"Then where is he?" she cried blankly.

"He is in the penitentiary, serving five years for breaking into Deep Willows, and robbing my safe of a bunch of money that belonged to you."

"Oh, God have mercy!"

The cry rang through the room. Monica reeled and would have fallen. In a moment her husband's arms were about her. But she flung him off, and her action was one of something like loathing. She stood up facing him, and pointing at him, while her agonized eyes challenged his.

"You—you!" she cried fiercely. Then: "Go on! Tell me—tell me quickly! It is you—you who have done this!"

Hendrie drew himself up. There was no hesitation about him, no shrinking before the story he had to tell.

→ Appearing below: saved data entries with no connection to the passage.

(** * Change-detection and adaptive-notification pipeline of the monitoring bot

    A shallow embedding of the core of [src/main.py]:
    - [DatabaseManager]: the SQLite tables as finite maps and row lists, and
      the non-reentrant lock that [get_connection] takes;
    - [UserPreferenceManager]: preferences, feedback learning, weight
      adjustment and the notification threshold;
    - [AINotificationFilter]: the local size heuristic;
    - [NotificationGrouper]: the per-user pending queue and its flush;
    - [SmartMonitoringSystem.check_site]: the per-site check.

    Python [float] is IEEE-754 binary64.  It is modelled bit-exactly by
    [spec_float] at precision 53 and maximal exponent 1024, whose operations
    are executable, so that every evaluation below is the value the Python
    interpreter computes. *)

From Stdlib Require Import ZArith Lia Bool List Ascii String.
From Stdlib Require Import SpecFloat.
From stdpp Require Import gmap strings list fin_maps pretty.

Local Open Scope Z_scope.

(** ** Binary64 arithmetic, as Python's [float] *)

Module F64.

Definition prec : Z := 53.
Definition emax : Z := 1024.

Definition t := spec_float.

Definition add : t -> t -> t := SFadd prec emax.
Definition sub : t -> t -> t := SFsub prec emax.
Definition mul : t -> t -> t := SFmul prec emax.
Definition div : t -> t -> t := SFdiv prec emax.
Definition ltb : t -> t -> bool := SFltb.
Definition leb : t -> t -> bool := SFleb.
Definition valid : t -> bool := valid_binary prec emax.

(** An integer as an exact operand of [div]: mantissa [|z|] and exponent 0,
    not rounded to 53 bits. *)
Definition of_Z (z : Z) : t :=
  match z with
  | Z0 => S754_zero false
  | Zpos p => S754_finite false p 0
  | Zneg p => S754_finite true p 0
  end.

(** A decimal literal [n/d] denotes the binary64 nearest to the quotient;
    [div] rounds the exact quotient of the two integers once. *)
Definition lit (n d : Z) : t := div (of_Z n) (of_Z d).

(** The literals of [main.py]. *)
Definition c1_0 : t := S754_finite false 4503599627370496 (-52).
Definition c0_5 : t := S754_finite false 4503599627370496 (-53).
Definition c0_2 : t := S754_finite false 7205759403792794 (-55).
Definition c0_1 : t := S754_finite false 7205759403792794 (-56).
Definition c0_3 : t := S754_finite false 5404319552844595 (-54).
Definition c0_7 : t := S754_finite false 6305039478318694 (-53).

(** Python's [a / b] on two [int]s (true division): the exact quotient
    rounded once to binary64.  [None] is [ZeroDivisionError]. *)
Definition truediv (a b : Z) : option t :=
  if Z.eqb b 0 then None else Some (div (of_Z a) (of_Z b)).

(** Python's two-argument [min] and [max]: the first argument is kept
    unless the second is strictly smaller (resp. larger). *)
Definition py_min (a b : t) : t := if ltb b a then b else a.
Definition py_max (a b : t) : t := if ltb a b then b else a.

End F64.

(** ** Python strings and dictionaries *)

Module Py.

(** [s.split(sep)] for a one-character separator: never empty. *)
Fixpoint split_on (sep : ascii) (s : string) : list string :=
  match s with
  | EmptyString => [EmptyString]
  | String c s' =>
      if Ascii.eqb c sep then EmptyString :: split_on sep s'
      else match split_on sep s' with
           | h :: t => String c h :: t
           | [] => [String c EmptyString]
           end
  end.

(** [sep.join(l)]. *)
Fixpoint join (sep : string) (l : list string) : string :=
  match l with
  | [] => EmptyString
  | [x] => x
  | x :: rest => x +:+ sep +:+ join sep rest
  end.

(** [str(v)] (as an f-string renders it) for a value that is a string or
    [None]. *)
Definition str (v : option string) : string :=
  match v with
  | Some s => s
  | None => "None"
  end.

(** [v in l] for a list of strings and a value that is a string or [None]. *)
Definition mem (v : option string) (l : list string) : bool :=
  match v with
  | Some s => bool_decide (s ∈ l)
  | None => false
  end.

(** A Python string is held as its UTF-8 encoding, one element per
    byte.  A byte of the form [10xxxxxx] continues the code point that an
    earlier byte started; every other byte starts one. *)
Definition is_continuation (c : ascii) : bool :=
  match c with
  | Ascii _ _ _ _ _ _ b6 b7 => b7 && negb b6
  end.

(** [len(s)]: the number of code points. *)
Fixpoint len (s : string) : nat :=
  match s with
  | EmptyString => O
  | String c s' => if is_continuation c then len s' else S (len s')
  end.

(** [s[:n]] for a bound [n >= 0]: the first [n] code points, each with
    its continuation bytes. *)
Fixpoint take_nat (n : nat) (s : string) : string :=
  match s with
  | EmptyString => EmptyString
  | String c s' =>
      if is_continuation c then String c (take_nat n s')
      else match n with
           | O => EmptyString
           | S n' => String c (take_nat n' s')
           end
  end.

Definition take (n : Z) (s : string) : string := take_nat (Z.to_nat n) s.

(** An insertion-ordered dictionary with string keys. *)
Section Dict.
Context {V : Type}.

Fixpoint get (k : string) (d : list (string * V)) : option V :=
  match d with
  | [] => None
  | (k', v) :: rest => if String.eqb k k' then Some v else get k rest
  end.

(** [d[k] = v]: in place when the key exists, appended otherwise. *)
Fixpoint set (k : string) (v : V) (d : list (string * V)) : list (string * V) :=
  match d with
  | [] => [(k, v)]
  | (k', v') :: rest =>
      if String.eqb k k' then (k', v) :: rest else (k', v') :: set k v rest
  end.
End Dict.

(** The exceptions that the modelled code can raise. *)
Inductive exn :=
| KeyError (k : string)
| IndexError
| ZeroDivisionError.

End Py.

(** ** The store: [DatabaseManager] *)

Module Db.

(** A row of [user_feedback]. *)
Record feedback_row := {
  fb_user_id : Z;
  fb_notification_id : string;
  fb_feedback_type : string;
  fb_change_category : option string;
  fb_importance_level : option string
}.

(** A row of [notification_history]. *)
Record history_row := {
  nh_user_id : Z;
  nh_notification_id : string;
  nh_site_name : string;
  nh_change_category : option string;
  nh_importance_level : option string;
  nh_feedback_received : bool
}.

(** A row of [check_errors]. *)
Record error_row := {
  ce_site_id : Z;
  ce_error_type : string;
  ce_error_message : string
}.

(** A row of [users]. *)
Record user_row := {
  u_username : string;
  u_first_name : string;
  u_subscribed : bool
}.

(** A row of [monitored_sites]; timestamps are seconds. *)
Record site_row := {
  ms_id : Z;
  ms_user_id : Z;
  ms_url : string;
  ms_site_name : string;
  ms_css_selector : option string;
  ms_last_hash : option string;
  ms_last_content : option string;
  ms_check_interval : Z;
  ms_enabled : bool;
  ms_last_checked : option Z
}.

(** The learned like/dislike tally of one [category_importance] key. *)
Record tally := { likes : Z; dislikes : Z }.

(** The [learning_data] JSON object. *)
Record learning := {
  positive_feedback : Z;
  negative_feedback : Z;
  learned_patterns : list (string * tally)
}.

(** A row of [user_preferences]: the four columns that the program
    reads.  The two JSON columns hold the value that [json.loads] returns
    for them: [json.dumps] followed by [json.loads] is the identity on
    string-keyed objects of floats and integers.  The columns
    [created_at] and [updated_at], which every [INSERT OR REPLACE] sets
    anew and nothing reads, are left out. *)
Record prefs_row := {
  pr_preferred_categories : string;
  pr_importance_weights : gmap string F64.t;
  pr_notification_frequency : string;
  pr_learning_data : learning
}.

(** The database file together with the [threading.Lock] of the
    manager.  The model follows one thread: [lock_held] tells that this
    thread is inside a connection block. *)
Record t := {
  lock_held : bool;
  users : gmap Z user_row;
  monitored_sites : gmap Z site_row;
  user_preferences : gmap Z prefs_row;
  user_feedback : list feedback_row;
  notification_history : list history_row;
  check_errors : list error_row
}.

Definition set_lock (b : bool) (d : t) : t :=
  {| lock_held := b; users := users d; monitored_sites := monitored_sites d;
     user_preferences := user_preferences d; user_feedback := user_feedback d;
     notification_history := notification_history d;
     check_errors := check_errors d |}.

Definition set_user_preferences (p : gmap Z prefs_row) (d : t) : t :=
  {| lock_held := lock_held d; users := users d;
     monitored_sites := monitored_sites d;
     user_preferences := p; user_feedback := user_feedback d;
     notification_history := notification_history d;
     check_errors := check_errors d |}.

Definition set_user_feedback (f : list feedback_row) (d : t) : t :=
  {| lock_held := lock_held d; users := users d;
     monitored_sites := monitored_sites d;
     user_preferences := user_preferences d; user_feedback := f;
     notification_history := notification_history d;
     check_errors := check_errors d |}.

Definition set_notification_history (h : list history_row) (d : t) : t :=
  {| lock_held := lock_held d; users := users d;
     monitored_sites := monitored_sites d;
     user_preferences := user_preferences d; user_feedback := user_feedback d;
     notification_history := h;
     check_errors := check_errors d |}.

Definition set_monitored_sites (m : gmap Z site_row) (d : t) : t :=
  {| lock_held := lock_held d; users := users d;
     monitored_sites := m;
     user_preferences := user_preferences d; user_feedback := user_feedback d;
     notification_history := notification_history d;
     check_errors := check_errors d |}.

Definition set_check_errors (c : list error_row) (d : t) : t :=
  {| lock_held := lock_held d; users := users d;
     monitored_sites := monitored_sites d;
     user_preferences := user_preferences d; user_feedback := user_feedback d;
     notification_history := notification_history d;
     check_errors := c |}.

(** The outcome of a call: a value, an exception, or a thread blocked for
    ever on the lock it already holds. *)
Inductive result (A : Type) :=
| Ok (a : A) (d : t)
| Raise (e : Py.exn) (d : t)
| Hang.
Arguments Ok {A} a d.
Arguments Raise {A} e d.
Arguments Hang {A}.

Definition M (A : Type) : Type := t -> result A.

Definition ret {A} (a : A) : M A := fun d => Ok a d.
Definition raise {A} (e : Py.exn) : M A := fun d => Raise e d.
Definition bind {A B} (m : M A) (k : A -> M B) : M B :=
  fun d =>
    match m d with
    | Ok a d' => k a d'
    | Raise e d' => Raise e d'
    | Hang => Hang
    end.

(** [with self.get_connection() as conn: body].  The lock is a plain
    [threading.Lock]: taking it while it is held blocks.  The body's
    statements are committed when it ends normally and rolled back when it
    raises; the lock is released either way. *)
Definition get_connection {A} (body : M A) : M A :=
  fun d =>
    if lock_held d then Hang
    else match body (set_lock true d) with
         | Ok a d' => Ok a (set_lock false d')
         | Raise e _ => Raise e d
         | Hang => Hang
         end.

End Db.

Notation "'do' x <~ m ; k" := (Db.bind m (fun x => k))
  (at level 10, x name, m at level 100, k at level 200).
Notation "'exec' m ; k" := (Db.bind m (fun _ => k))
  (at level 10, m at level 100, k at level 200).

(** ** [UserPreferenceManager] *)

Module Prefs.
Import Db.

(** The dictionary that [get_user_preferences] returns. *)
Record preferences := {
  preferred_categories : list string;
  importance_weights : gmap string F64.t;
  notification_frequency : string;
  learning_data : learning
}.

(** The [change_data] of a feedback event and the [change_analysis] of a
    change: [category] and [importance] are a string, or [None] when the
    key is absent ([dict.get]). *)
Record change_data := {
  cd_category : option string;
  cd_importance : option string
}.

Definition default_prefs : preferences :=
  {| preferred_categories := ["content"; "design"; "technical"]%string;
     importance_weights :=
       <["content"%string := F64.c1_0]>
         (<["design"%string := F64.c0_7]>
            (<["technical"%string := F64.c0_3]> ∅));
     notification_frequency := "immediate";
     learning_data :=
       {| positive_feedback := 0; negative_feedback := 0;
          learned_patterns := [] |} |}.

Definition prefs_of_row (row : prefs_row) : preferences :=
  {| preferred_categories := Py.split_on "," (pr_preferred_categories row);
     importance_weights := pr_importance_weights row;
     notification_frequency := pr_notification_frequency row;
     learning_data := pr_learning_data row |}.

Definition row_of_prefs (p : preferences) : prefs_row :=
  {| pr_preferred_categories := Py.join "," (preferred_categories p);
     pr_importance_weights := importance_weights p;
     pr_notification_frequency := notification_frequency p;
     pr_learning_data := learning_data p |}.

Definition with_weights (w : gmap string F64.t) (p : preferences) : preferences :=
  {| preferred_categories := preferred_categories p;
     importance_weights := w;
     notification_frequency := notification_frequency p;
     learning_data := learning_data p |}.

Definition with_learning (l : learning) (p : preferences) : preferences :=
  {| preferred_categories := preferred_categories p;
     importance_weights := importance_weights p;
     notification_frequency := notification_frequency p;
     learning_data := l |}.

"Yes, I did it," he said. "I—I! I have listened to your story. Now listen to mine, and when you blame me, you must blame yourself as well. I have loved you desperately. I love you now. God knows how I love you. If I did not I could never have endured what I have endured in the past and kept my reason. That is my excuse for what I have done.

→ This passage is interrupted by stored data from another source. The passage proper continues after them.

(** * The development chat coordinator (src/chat.py), the testing agent
      (src/agents/tester.py) and the debugging agent
      (src/agents/debugger.py), embedded as Rocq functions.

    Python dictionaries keyed by strings are [gmap string _]; the
    [project_state] dictionary, whose five keys are fixed, is a record.
    The language-model collaborators (planner, specialised agents) are not
    part of the sources: they are values of the record types [Planner] and
    [Agent], whose methods may answer differently on every call, may raise,
    and only read the dictionaries handed to them.  Calls are recorded in a
    [World], which is threaded through the code. *)

From Stdlib Require Import Ascii String.
From stdpp Require Import base gmap strings list fin_maps.

(** ** Values and exceptions *)

(** A Python value of type [Any]. *)
#[warnings="-register-all"]
Inductive Any : Type :=
| PyNone
| PyBool (b : bool)
| PyInt (n : Z)
| PyStr (s : string)
| PyList (l : list Any).

(** An instance of [Exception] raised by a collaborator: its class name and
    what [str(e)] returns for it. *)
Record PyException : Type := { exc_class : string; exc_str : string }.

(** What can escape from the coordinator's own code: the [KeyError] of a
    failed dictionary lookup, or a collaborator's exception that no handler
    caught. *)
Inductive Raised : Type :=
| KeyError (key : string)
| Propagated (e : PyException).

(** ** Data model of src/chat.py *)

(** [@dataclass class TaskResult] (chat.py, lines 13-19). *)
Record TaskResult : Type := mkTaskResult {
  success : bool;
  output : Any;
  message : string;
  next_steps : option (list string)
}.

(** The final response of an agent's message stream, read at lines 89-91. *)
Module Response.
Record t : Type := mk {
  output : Any;
  message : string;
  suggested_next_steps : option (list string)
}.
End Response.

(** One element of [plan_result.next_steps]: a dictionary with the keys
    ['agent'] and ['task'] (lines 132-133). *)
Module Step.
Record t : Type := mk { agent : string; task : string }.
End Step.

(** What [planner.plan_next_steps] returns (lines 126, 131, 156). *)
Module Plan.
Record result : Type := mk {
  is_complete : bool;
  next_steps : list Step.t;
  next_phase : string
}.
End Plan.

(** One dictionary appended to [project_state['history']] (lines 144-149). *)
Module Entry.
Record t : Type := mk {
  phase : string;
  agent : string;
  task : string;
  result : TaskResult
}.
End Entry.

(** The [project_state] dictionary (lines 111-117). *)
Record ProjectState : Type := mkState {
  status : string;
  current_phase : string;
  results : gmap string TaskResult;
  context : gmap string Any;
  history : list Entry.t
}.

(** One call of an agent's [execute_task] by the coordinator, with the
    [TaskResult] the coordinator made of it. *)
Module Invocation.
Record t : Type := mk {
  agent : string;
  task : string;
  result : TaskResult
}.
End Invocation.

(** ** Collaborators *)

(** The object returned by [agent.execute_task]; [get_final_response] is
    awaited at line 85. *)
Record Stream : Type := { get_final_response : PyException + Response.t }.

(** A specialised agent.  [execute_task task context log] is the call of
    lines 78-82; [log] lists the agent invocations made so far, so that an
    agent may answer differently each time it is called. *)
Record Agent : Type := {
  execute_task :
    string → gmap string Any → list Invocation.t → PyException + Stream
}.

(** The planning agent.  [plan_next_steps task current_state n] is the call
    of lines 121-124 when [n] planning calls were made before it. *)
Record Planner : Type := {
  plan_next_steps : string → ProjectState → nat → PyException + Plan.result;
  format_final_response : ProjectState → PyException + string
}.

(** The calls made so far, in call order: every planning call with the task
    and the state it was given, and every agent invocation. *)
Record World : Type := mkWorld {
  planning_log : list (string * ProjectState);
  invocation_log : list Invocation.t
}.

Definition new_world : World := mkWorld [] [].

Definition record_planning (task : string) (st : ProjectState) (w : World) : World :=
  mkWorld (planning_log w ++ [(task, st)]) (invocation_log w).

Definition record_invocation (agent_name task : string) (r : TaskResult)
    (w : World) : World :=
  mkWorld (planning_log w) (invocation_log w ++ [Invocation.mk agent_name task r]).

(** ** class DevelopmentChat *)

Record DevelopmentChat : Type := {
  planner : Planner;
  agent_pool : gmap string Agent
}.

(** [_initialize_agent_pool] (lines 48-55). *)
Definition _initialize_agent_pool (coder executor debugger tester : Agent)
  : gmap string Agent :=
  <["tester" := tester]>
    (<["debugger" := debugger]>
       (<["executor" := executor]> (<["coder" := coder]> ∅))).

(** [__init__] (lines 27-46); the system message it sets is not modelled. *)
Definition DevelopmentChat_init (p : Planner) (coder executor debugger tester : Agent)
  : DevelopmentChat :=
  {| planner := p;
     agent_pool := _initialize_agent_pool coder executor debugger tester |}.

(** The [TaskResult] built by the handler of lines 94-99. *)
Definition failed_result (agent_name : string) (e : PyException) : TaskResult :=
  mkTaskResult false PyNone
    ("Error during " +:+ agent_name +:+ " task execution: " +:+ exc_str e) None.

(** The [TaskResult] built at lines 87-92 from the final response. *)
Definition successful_result (result : Response.t) : TaskResult :=
  mkTaskResult true (Response.output result) (Response.message result)
    (Response.suggested_next_steps result).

"I saw that picture in your rooms and took the man to be an old lover. I hated him, and—I tore it up. I told you then there could only be one man in your life. I destroyed that pasteboard as I would destroy any one who came between us."

Monica remained silent while the man choked down his rising emotion.

"After we were married I became aware of the clandestine visits of a handsome man, to you, at Deep Willows. You were known to have embraced him."